Setting Default Values
Problem
Your script may rely on certain environment variables, either widely used ones
(e.g., $USER
) or ones specific to
your own business. If you want to build a robust shell script, you
should make sure that these variables do have a reasonable value. You
want to guarantee a reasonable default value. How?
Solution
Use the assignment operator in the shell variable reference the first time you refer to it to assign a value to the variable if it doesn’t already have one, as in:
cd ${HOME:=/tmp}
Discussion
The reference to $HOME
in the
example above will return the current value of $HOME
unless it is empty or not set at all.

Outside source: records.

Lemma band_value_mono s t a b :
  valid s → valid t → is_finite s = true → is_finite t = true → fle s t = true →
  band_score min span floor range s = Ok a → band_score min span floor range t = Ok b →
  fle a b = true.
Proof.
  intros V V' Fs' Ft Hst Ha Hb. apply band_score_Ok in Ha as (A1 & A2 & A3 & A4 & ->).
  apply band_score_Ok in Hb as (B1 & B2 & B3 & B4 & ->).
  assert (Vd : ∀ u, valid u → valid (fsub u min)) by (intros; by apply fsub_valid).
  destruct (percentile_spec s V A2) as (Va & Fa & _). destruct (percentile_spec t V' B2) as (Vb & Fb & _).
  unfold band_value. apply fadd_mono_r; try done; try (by apply fmul_valid).
  apply fmul_mono_l; try done. unfold percentile. apply fclamp_mono; [apply fzero_fle_fone|].
  apply fdiv_mono_l; try done; try (by apply Vd). by apply fsub_mono_l.
Qed.
(* ===== verification/Weights.v ===== *)
(** khive-score/src/weights.rs: validated ordered weights and their normalised
    view, and keyed weighted means. *)

From Stdlib Require Import ZArith QArith Qpower Qround Lqa Lia String.
From stdpp Require Import base tactics list numbers strings gmap.
From Stdlib Require Import SpecFloat.
From S2P Require Import Prelude Rounding Float Score UnitScore.
Open Scope Z_scope.

#[local] Existing Instance F64.

(** ** Ordered weights *)

Definition validate_weight (weight : f64) : result unit ArithmeticError :=
  if negb (is_finite weight) then Err (NonFinite "weight")
  else if flt weight zero64 then Err (OutOfRange "weight")
  else Ok ().

(** [ValidatedWeights { raw }] *)
Definition ValidatedWeights : Type := list f64.

Definition ValidatedWeights_try_new (weights : list f64) : result ValidatedWeights ArithmeticError :=
  match weights with
  | [] => Err EmptyWeights
  | _ =>
      check? try_each validate_weight weights in
      if negb (existsb (λ weight, flt zero64 weight) weights) then Err NoPositiveWeight
      else Ok weights
  end.

Definition normalized (raw : ValidatedWeights) : list f64 :=
  let maximum := foldl fmax zero64 raw in
  let scaled_sum := foldl (λ acc weight, fadd acc (fdiv weight maximum)) zero64 raw in
  (λ weight, fdiv (fdiv weight maximum) scaled_sum) <$> raw.

(** ** Scaled means *)

Section scaled_mean.
Context {E : Type} (validate : f64 → result unit E).

(** The first pass: the greatest weight and the greatest active feature. *)
Fixpoint find_scales (scale feature_scale : f64) (l : list (f64 * f64)) : result (f64 * f64) E :=
  match l with
  | [] => Ok (scale, feature_scale)
  | (weight, value) :: l' =>
      let active := negb (feq weight zero64) in
      check? (if active then validate value else Ok ()) in
      find_scales (fmax scale weight)
        (if active then fmax feature_scale (fabs value) else feature_scale) l'
  end.

(** The second pass, accumulating numerator and weight sum. *)
Definition accumulate (scale feature_scale : f64) (acc : f64 * f64) (p : f64 * f64) : f64 * f64 :=
  let '(numerator, weight_sum) := acc in
  let '(weight, feature_value) := p in
  if feq weight zero64 then (numerator, weight_sum)
  else
    let normalized_weight := fdiv weight scale in
    (fadd numerator (fmul normalized_weight (fdiv feature_value feature_scale)),
     if flt zero64 normalized_weight then fadd weight_sum normalized_weight else weight_sum).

In
those cases (empty or not set), it will return the value /tmp
, which will also be assigned to $HOME
so that further references to $HOME
will have this new value.
We can see this in action here:
$ echo ${HOME:=/tmp} /home/uid002 $ unset HOME # generally not wise to do $ echo ${HOME:=/tmp} /tmp $ echo $HOME /tmp $ cd ; pwd /tmp $
Once we unset the variable it no longer had any value. When we
then used the := operator as part of our reference to it, the new value
(/tmp
) was substituted. The
subsequent references to $HOME
returned its new value.
One important exception to keep in mind about the assignment operator: this mechanism will not work with
positional parameter arguments (e.g., $1
or $*). For those cases, use :- in
expressions like ${1:-default}
, which
will return the value without trying to do the assignment.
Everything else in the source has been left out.